Jenkins: This might sound like a dumb question but what would you consider and moderate wind speed to go fishing and what size swell?
Carl: i think 8 - 12 knots is a good wind speed for trolling on an AI...i don't get swell too much here only get chop from wind up to 1.5 m when i get wind v current...washing machine conditions...
Guest_9733: With regards to swell, it depends very much on wind conditions at the time, and whether or not there are white caps. Trolling at wind speeds Carl suggested is great for pelagics, slower for reef fish is usually a bit better
Jenkins: Thanks for that, cheers.
XDCAMMER: I wouldn't be eating that cod.

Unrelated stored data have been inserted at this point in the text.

(** ** The collection as a whole *)

Lemma profile_status `{HP : Heap} d h : policy_status (jf_profile_parse d h).
Proof.
  assert (L : forall n line s, policy_status (profile_line n line s)).
  { intros n line s. unfold profile_line, single_record, capability_record, mailbox_record, replace_text, invalid, memory.
    apply status_bind; [unfold jf_policy_tokens; repeat first [apply lex_status | progress status]|]. intros t. repeat first [reflexivity | exact I | progress cbv zeta
      | match goal with |- policy_status (if ?b then _ else _) => destruct b | |- policy_status (match ?x with _ => _ end) => destruct x end]. }
  assert (P : forall fuel line d s, policy_status (profile_lines fuel line d s)).
  { induction fuel as [|fuel IH]; intros line d0 s; cbn [profile_lines]; [exact I|]. destruct d0; [exact I|].
    destruct (next_line _). apply status_bind; [apply L|auto]. }
  unfold jf_profile_parse. destruct (_ <? _); [reflexivity|]. destruct (mallocs 4 h); [|reflexivity].
  apply status_bind; [apply P|]. intros s. apply status_bind; [|intros; exact I]. unfold profile_checks. repeat (case_test; [reflexivity|]). exact I.
Qed.

Definition accounts_path (root : bytes) (arg : option bytes) : bytes :=
  match arg with Some a => a | None => root ++ str "/" ++ str "Accounts" end.
Definition is_external (arg : option bytes) : bool := match arg with Some _ => true | None => false end.

Section Collection.
Context `{KN : Kernel} `{HP : Heap} `{PT : Paths} `{RX : PosixRegex} (fuel : nat).
Context (root : bytes) (accounts profile compiler : option bytes).
Abbreviation covered_here := (covered root (accounts_path root accounts) (is_external accounts)).

Lemma runs_collect_body s prior x : covered_here x ->
  runs s (collect_body fuel root accounts profile compiler prior) x (fun _ y => covered_here y /\ parsed_profile y).
Proof.
  intros C. apply runs_bind, runs_need, ends_lift. eapply hoare_quiet with (Q0 := fun a => match a with Some a => a = accounts_path root accounts | None => True end); [|reflexivity|].
  { destruct accounts; (eapply hoare_mono; [apply quiet_strdup|auto|auto]). }
  intros [a|] Ha; [|trivial]. subst a. fold (is_external accounts).
  set (here := collects root (accounts_path root accounts) (is_external accounts)).
  apply runs_bind. eapply runs_mono with (Q := fun _ y => here x y).
  { apply runs_must. eapply ends_mono; [apply ends_diagnostic|]. intros. now apply collects_same. }
  intros _ x1 C1. apply runs_bind. eapply runs_mono with (Q := fun _ y => here x1 y); [apply runs_must, ends_link_dep|].
  intros _ x2 C2. apply runs_bind. eapply runs_mono with (Q := fun _ y => here x2 y); [apply runs_configs; repeat constructor|].
  intros _ x3 C3. apply runs_bind. eapply runs_mono with (Q := fun _ y => here x3 y); [apply runs_must; now apply ends_record|].
  intros _ x4 C4. apply runs_bind. destruct compiler as [c|]; [|apply runs_goto]. apply runs_ret.
  apply runs_bind. eapply runs_mono with (Q := fun _ y => here x4 y); [now apply runs_read_other|].
  intros _ x5 C5. apply runs_bind. eapply runs_mono with (Q := fun _ y => here x5 y); [now apply runs_policy_file|].
  intros _ x6 C6. apply runs_bind. eapply runs_mono with (Q := fun _ y => here x6 y); [now apply runs_policy_file|].
  intros _ x7 C7. apply runs_bind. eapply runs_mono with (Q := fun _ y => here x7 y); [apply runs_accounts|].
  intros _ x8 C8. assert (C9 : covered_here x8) by (repeat (eapply collects_covered; [eassumption|]); exact C). clear C C1 C2 C3 C4 C5 C6 C7 C8.
  apply runs_bind. eapply runs_mono; [apply runs_profile, C9|]. intros _ x9 [D9 P9].
  apply runs_bind. eapply runs_mono with (Q := fun _ y => here x9 y); [now apply runs_book|].
  intros e x10 C10. apply runs_bind. eapply runs_mono with (Q := fun _ y => here x10 y); [now apply runs_book|].
  intros _ x11 C11. apply runs_ret. split.
  - eapply collects_covered; [exact C11|]. eapply collects_covered; [exact C10|exact D9].
  - eapply collects_parsed; [exact C11|]. eapply collects_parsed; [exact C10|exact P9].
Qed.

I wonder if Rapala will bring out a new shaped CD Mag, not sure where you'd put the hooks tho.
Gard: Just got my Lovig dry pants. Think they will be much better than the neoprene waders I've been using, but I need some kind of shoe/boot to wear over them. I want to be able to walk on oysters (tough sole) and ramps (good grip) and boulders / rocks (some support) and mud (good fastening system) while being lightweight, fast draining and drying, and not rotting from use in salt water. Any suggestions?